RECENSIONE- Lo scenario delle antiche ville romane di Castellammare di Stabia è quello più indicato per il racconto della storia di Libero D’Orsi, il preside stabiese che volle scavarle anche senza il consenso immediato della Soprintendenza. Così, in occasione di uno spettacolo proposto sotto l’egida delle offerte ‘turistiche’ di Scabec, la storia dell’archeologia stabiese diventa vivida memoria. Concepito e realizzato proprio per lo scenario delle antiche ville romane da Fabio Cocifoglia, che lo ha ideato, scritto e ne ha firmato la regia Stabiae Liberata – dalle memorie di Liberato D’Orsi l’incredibile storia della riscoperta di Stabia Antica è uno spettacolo in forma di ‘dittico’ con due momenti e due situazioni diverse: nella romana villa San Marco, la storia del ‘sopra’ e in villa Arianna, la storia del ‘sotto’.

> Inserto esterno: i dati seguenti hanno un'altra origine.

Lemma begin_run_inv o t :
  task_inv t → quiet (t_phase t) = true → task_inv (begin_run o t).
Proof.
  intros Hi Hq. pose proof Hi as [Ht Hf Hs _ Hw Htm _ Hsl Hc _ Hev _ _].
  assert (length (t_events t) = length (t_calls t)) as Hlen.
  { specialize (Hc ltac:(by destruct (t_phase t)) ltac:(by destruct (t_phase t))). destruct (t_phase t); cbn in *; done || lia. }
  assert (∀ k c, t_calls t !! k = Some c → cr_result c = None → t_slot t = Some k) as Hslot.
  { intros k c Hk Hr. destruct (Hw k c Hk Hr) as [?|[[o' Ho]|He]]; [done|by rewrite Ho in Hq|by rewrite He in Hq]. }
  unfold begin_run. destruct (t_slot t) as [call|] eqn:Es.
  - destruct (is_finished t call) eqn:Ef.
    + apply start_call_inv; [|done| |done].
      * eapply clear_slot_inv; try done. by destruct (t_phase t).
      * cbn [set_slot t_calls]. intros k c Hk Hr. apply Hslot in Hk as Hk'; [|done]. injection Hk' as <-.
        by eapply is_finished_result.
    + apply set_phase_inv; try done; [by rewrite Es|]. intros k c Hk Hr. eapply Hsl; try done.
      intros o' Ho. by rewrite Ho in Hq.
  - apply start_call_inv; try done. intros k c Hk Hr. by apply Hslot in Hk.
Qed.

Lemma exit_inv t : task_inv t → cancellable (t_phase t) = true → task_inv (exit config t).
Proof.
  intros [Ht Hf Hs Hr Hw Htm Hli Hsl Hc Hm Hev Hse Hdr] Hcan.
  assert (∀ k c, t_calls t !! k = Some c → cr_result c = None → t_slot t = Some k) as Hslot.
  { intros k c Hk Hn. destruct (Hw k c Hk Hn) as [?|[[o Ho]|He]]; [done|by rewrite Ho in Hcan|by rewrite He in Hcan]. }
  assert (∀ k c, t_calls t !! k = Some c → cr_result c = None → cr_started c + request_timeout config ≤ t_now t) as Hslow.
  { intros k c Hk Hn. eapply Hsl; try done. intros o Ho. by rewrite Ho in Hcan. }
  unfold exit. destruct (t_slot t) as [call|] eqn:Es;
    split; cbn [set_phase t_calls t_slot t_phase t_events t_now]; try done; eauto.
  all: rewrite ?Es; naive_solver.
Qed.

Lemma finish_inv o call c t b s ev retryable :
  task_inv t → t_phase t = Reading o call → t_calls t !! call = Some c → reports c ev →
  (s = None ∧ cr_result c ≠ None ∨
   s = Some call ∧ cr_started c + request_timeout config ≤ t_now t) →
  task_inv (set_phase (Sending o ev retryable) (set_backoff b (set_slot s t))).
Proof.
  intros [Ht Hf Hs Hr Hw Htm Hli Hsl Hc Hm Hev Hse Hdr] Hp Hcall Hrep Hslot.
  pose proof (Hr _ _ Hp) as Hlast.
  assert (∀ k d, t_calls t !! k = Some d → cr_result d = None → k = call) as Honly.
  { intros k d Hk Hn. apply lookup_lt_Some in Hk as Hlt.
    destruct (decide (S k < length (t_calls t))%nat) as [Hl|Hl]; [by destruct (Hf k d Hk Hl)|lia]. }
  split; cbn [set_phase set_backoff set_slot t_calls t_slot t_phase t_events t_now]; try done.
  - intros k ->. destruct Hslot as [[? _]|[[= <-] _]]; done.
  - intros k d Hk Hn. left. assert (k = call) as -> by (by eapply Honly). assert (d = c) as -> by congruence.
    destruct Hslot as [[_ Hfin]|[-> _]]; done.
  - intros k d Hk Hn _. assert (k = call) as -> by (by eapply Honly). assert (d = c) as -> by congruence.
    destruct Hslot as [[_ Hfin]|[_ ?]]; done.
  - intros _ _. rewrite <- Hc, Hp by (by rewrite Hp). done.
  - intros o' ev' r' [= <- <- <-]. exists c. split; [|done]. rewrite last_lookup, <- Hlast. done.
Qed.

Lemma after_send_inv o ev retryable t :
  task_inv t → t_phase t = Sending o ev retryable → task_inv (after_send retryable (deliver ev t)).
Proof.
  intros [Ht Hf Hs Hr Hw Htm Hli Hsl Hc Hm Hev Hse Hdr] Hp.
  assert (S (length (t_events t)) = length (t_calls t)) as Hlen.
  { specialize (Hc ltac:(by rewrite Hp) ltac:(by rewrite Hp)). rewrite Hp in Hc. cbn in Hc. lia. }
  assert (∀ k c, t_calls t !! k = Some c → cr_result c = None → t_slot t = Some k) as Hslot.
  { intros k c Hk Hn. destruct (Hw k c Hk Hn) as [?|[[o' Ho]|He]]; [done|by rewrite Ho in Hp|by rewrite He in Hp]. }
  assert (∀ k c, t_calls t !! k = Some c → cr_result c = None → cr_started c + request_timeout config ≤ t_now t) as Hslow.
  { intros k c Hk Hn. eapply Hsl; try done. intros o' Ho. by rewrite Ho in Hp. }
  destruct (Hse _ _ _ Hp) as (last_c & Hl & Hrep).
  assert (∀ p b, quiet p = true → task_inv (set_phase p (set_backoff b (deliver ev t)))) as Hq.
  { intros p b Hp'. split; cbn [set_phase set_backoff deliver t_calls t_slot t_phase t_events t_now];
      rewrite ?length_app; cbn [length]; try done; try (by destruct p).
    - intros k Hk. split; [by apply Hs|by destruct p].
    - eauto.
    - eauto.
    - intros _ _. destruct p; cbn; try done; lia.
    - lia.
    - intros k ev' c [Hk|[-> <-]]%lookup_snoc_Some Hcall; [eapply Hev; [apply Hk|done]|].
      rewrite last_lookup, <- Hlen in Hl. cbn in Hl. by replace c with last_c by congruence. }
  unfold after_send. destruct retryable as [[]|].
  - destruct (backoff_next _) as [b wait]. by apply (Hq (Waiting _)).
  - apply (Hq Ticking (t_backoff t)). done.
  - apply (Hq Ticking (t_backoff t)). done.
Qed.

(** The driver returns from a call. *)
Lemma return_inv t call c r :
  task_inv t → t_calls t !! call = Some c → cr_result c = None →
  task_inv (set_calls (<[call := {| cr_started := cr_started c; cr_result := Some (t_now t, r) |}]> (t_calls t)) t).
Proof.
  intros [Ht Hf Hs Hr Hw Htm Hli Hsl Hc Hm Hev Hse Hdr] Hcall Hn.
  set (c' := {| cr_started := cr_started c; cr_result := Some (t_now t, r) |}).
  assert (∀ k d, <[call := c']> (t_calls t) !! k = Some d →
    (k = call ∧ d = c') ∨ (k ≠ call ∧ t_calls t !! k = Some d)) as Hins.
  { intros k d. rewrite list_lookup_insert_Some. apply lookup_lt_Some in Hcall. naive_solver. }
  assert (∀ ev, (∀ o, t_phase t ≠ Reading o call) → reports c ev → reports c' ev) as Hlate.
  { intros ev Hp Hrep. apply reports_later; [done| |done]. by eapply Hsl. }
  split; cbn [set_calls t_calls t_slot t_phase t_events t_now]; rewrite ?length_insert; try done.
  - intros k d [[-> ->]|[_ Hk]]%Hins Hlt; [done|by eapply Hf].
  - intros k d [[-> ->]|[_ Hk]]%Hins Hd; [done|by eapply Hw].
  - intros k d [[-> ->]|[_ Hk]]%Hins; [|by eapply Htm]. destruct (Htm _ _ Hcall) as [? _]. split; [done|]. by intros ? ? [= <- _].
  - intros o k d Hp [[-> ->]|[_ Hk]]%Hins; [|by eapply Hli]. cbn. by eapply Hli.
  - intros k d [[-> ->]|[_ Hk]]%Hins Hd Hp; [done|by eapply Hsl].
  - intros k ev d Hk [[-> ->]|[_ Hd]]%Hins; [|by eapply Hev].
    apply Hlate; [|by eapply Hev]. intros o Ho. specialize (Hc ltac:(by rewrite Ho) ltac:(by rewrite Ho)).
    rewrite Ho in Hc. cbn in Hc. pose proof (Hr _ _ Ho). apply lookup_lt_Some in Hk. lia.
  - intros o ev rt Hp. destruct (Hse _ _ _ Hp) as (d & Hd & Hrep). rewrite last_lookup in *.
    destruct (decide (call = pred (length (t_calls t)))) as [->|Hne].
    + exists c'. rewrite length_insert, list_lookup_insert_eq by (by eapply lookup_lt_Some). split; [done|].
      replace d with c in Hrep by congruence. apply Hlate; [|done]. by rewrite Hp.
    + exists d. by rewrite length_insert, list_lookup_insert_ne by done.
Qed.

Lemma flags_inv cancelled closed t : task_inv t → task_inv (with_flags cancelled closed t).
Proof. intros []. by split. Qed.

Lemma pass_inv delta t : task_inv t → may_wait config delta t → task_inv (pass delta t).
Proof.
  intros [Ht Hf Hs Hr Hw Htm Hli Hsl Hc Hm Hev Hse Hdr] [Hd Hmay].
  split; cbn [pass t_calls t_slot t_phase t_events t_now]; try done.
  - intros k c Hk. destruct (Htm k c Hk) as [? Hat]. split; [lia|]. intros at_ r Hr'. specialize (Hat at_ r Hr'). lia.
  - intros o k c Hp Hk. rewrite Hp in Hmay. by rewrite Hk in Hmay.
  - intros k c Hk Hn Hp. specialize (Hsl k c Hk Hn Hp). lia.
Qed.

Lemma reading_slot t o call : task_inv t → t_phase t = Reading o call → t_slot t = None.
Proof.
  intros Hi Hp. destruct (t_slot t) as [k|] eqn:Es; [|done].
  destruct (ti_slot _ Hi k Es) as [_ Hn]. by destruct (Hn o call).
Qed.

Lemma set_slot_same t : set_slot (t_slot t) t = t.
Proof. by destruct t. Qed.

Lemma set_backoff_same t : set_backoff (t_backoff t) t = t.
Proof. by destruct t. Qed.

(** The result of a call, and what is reported of it. *)
Lemma result_inv o call c at_ r t :
  task_inv t → t_phase t = Reading o call → t_calls t !! call = Some c → cr_result c = Some (at_, r) →
  task_inv (finish_run target o (run_result r) (t_now t - cr_started c) t).
Proof.
  intros Hi Hp Hcall Hr. destruct (ti_times _ Hi _ _ Hcall) as [_ Hat]. specialize (Hat _ _ Hr).
  pose proof (ti_limit _ Hi _ _ _ Hp Hcall) as Hlim. pose proof (reading_slot _ _ _ Hi Hp) as Hs.
  unfold finish_run. destruct (run_result r) as [e|rs] eqn:Er.
  - rewrite <- (set_slot_same t), Hs, <- (set_backoff_same (set_slot None t)).
    eapply finish_inv; try done; [|left; split; [done|congruence]].
    eapply reports_error; try done. lia.
  - rewrite <- (set_slot_same t) at 2. rewrite Hs.
    eapply finish_inv; try done; [|left; split; [done|congruence]].
    destruct r as [[|rs']|]; try done. injection Er as ->. eapply reports_batch; try done; lia.
Qed.

Lemma step_inv t t' : task_inv t → step t t' → task_inv t'.
Proof.
  intros Hi Hstep. destruct Hstep as [t delta Hm|t|t|t call c r Hc Hn|t Hp Htk|t Hcan Hx|t o call Hp Hs Hf
    |t o call c at_ r Hp Hc Hr|t o call c Hp Hc Hn Hto|t o ev rt Hp Hcl|t o ev rt Hp Hcl|t until Hp Hu
    |t until call Hp Hs Hf|t until call Hp Hs Hf Hu].
  - by apply pass_inv.
  - by apply flags_inv.
  - by apply flags_inv.
  - by apply return_inv.
  - unfold take_tick. apply begin_run_inv; [|by rewrite Hp]. by destruct Hi.
  - by apply exit_inv.
  - pose proof (ti_count _ Hi ltac:(by rewrite Hp) ltac:(by rewrite Hp)) as Hc. rewrite Hp in Hc. cbn in Hc.
    apply start_call_inv; [eapply clear_slot_inv; try done; by rewrite Hp|done| |cbn; lia].
    cbn [set_slot t_calls]. intros k c Hk Hn. destruct (ti_waited _ Hi k c Hk Hn) as [Hk'|[[? Ho]|Ho]]; [|congruence..].
    rewrite Hs in Hk'. injection Hk' as <-. by eapply is_finished_result.
  - by eapply result_inv.
  - unfold finish_run. rewrite <- (set_backoff_same (set_slot (Some call) t)).
    eapply finish_inv; try done; [|by right]. apply reports_timeout. congruence.
  - by eapply after_send_inv.
  - apply exit_inv; [done|by rewrite Hp].
  - apply begin_run_inv; [done|by rewrite Hp].
  - pose proof Hi as [Ht Hfl Hsl Hr Hw Htm Hli Hslow Hc Hm Hev Hse Hdr].
    split; cbn [set_phase set_slot t_calls t_slot t_phase t_events t_now] in *; try done; eauto.
    intros k c Hk Hn _. eapply Hslow; try done. by rewrite Hp.
  - pose proof Hi as [Ht Hfl Hsl Hr Hw Htm Hli Hslow Hc Hm Hev Hse Hdr].
    split; cbn [set_phase set_slot t_calls t_slot t_phase t_events t_now] in *; try done; eauto.
    intros k c Hk Hn _. eapply Hslow; try done. by rewrite Hp.
Qed.

Lemma reachable_inv start t : 0 ≤ request_timeout config → reachable start t → task_inv t.
Proof.
  intros Ht Hr. unfold PollEngine.reachable in Hr. remember (poll_loop target config start) as t0 eqn:E.
  assert (task_inv t0) as Hi by (subst; by apply poll_loop_inv). clear E.
  induction Hr as [|t0 t1 t Hs _ IH]; [done|]. by eapply IH, step_inv.
Qed.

Una bidimensionalità, bispazialità concepita dallo stesso D’Orsi che, oltre ad essere un preside e un appassionato di archeologia ha scritto diversi libri per raccontare questa storia, la sua vita. Parole da cui emerge fortemente la sua personalità. Una visione del mondo in cui c’è un sopra e un sotto, una realtà, superiore a volte poco rispettosa e un mondo, sotto, tutto da scoprire in cui l’umanità e la forza umana sembra avere più valore. Un dittico, se si può dire così, realizzato in due momenti e in due spazi diversi per raccontare due dimensioni diverse dello stesso uomo. Un singolare approccio ideato da Fabio Cocifoglia ispirato dalle parole di Libero D’Orsi: “Sentite, alla superficie della terra siamo quello che siamo, o meglio, quello che gli altri ci han ridotti a essere. Sotto terra siamo uomini, e che uomini! Volete essere grandi uomini? Allora venite a scavare. Hanno detto di sì, e siamo andati”.
RECENSIONE DI FORMA DI DITTICO, PARTE PRIMA
Libero, all’anagrafe Liberato, ha l’obiettivo di restituire una Stabiae liberata. Un gioco di parole, un’allusione alla difficoltà di agire per riscoprire la bellezza nascosta nelle viscere della terra. Un viaggio che sa di rivalsa, di restituzione di una dignità rispetto all’azione di un uomo che ha fatto la storia archeologica di Castellammare, con ville dalla bellezza straordinaria ma che da sempre e tutt’ora sono schiacciata dalla presenza di Pompei ed Ercolano. Una storia umana fatta di passione, determinazione, curiosità.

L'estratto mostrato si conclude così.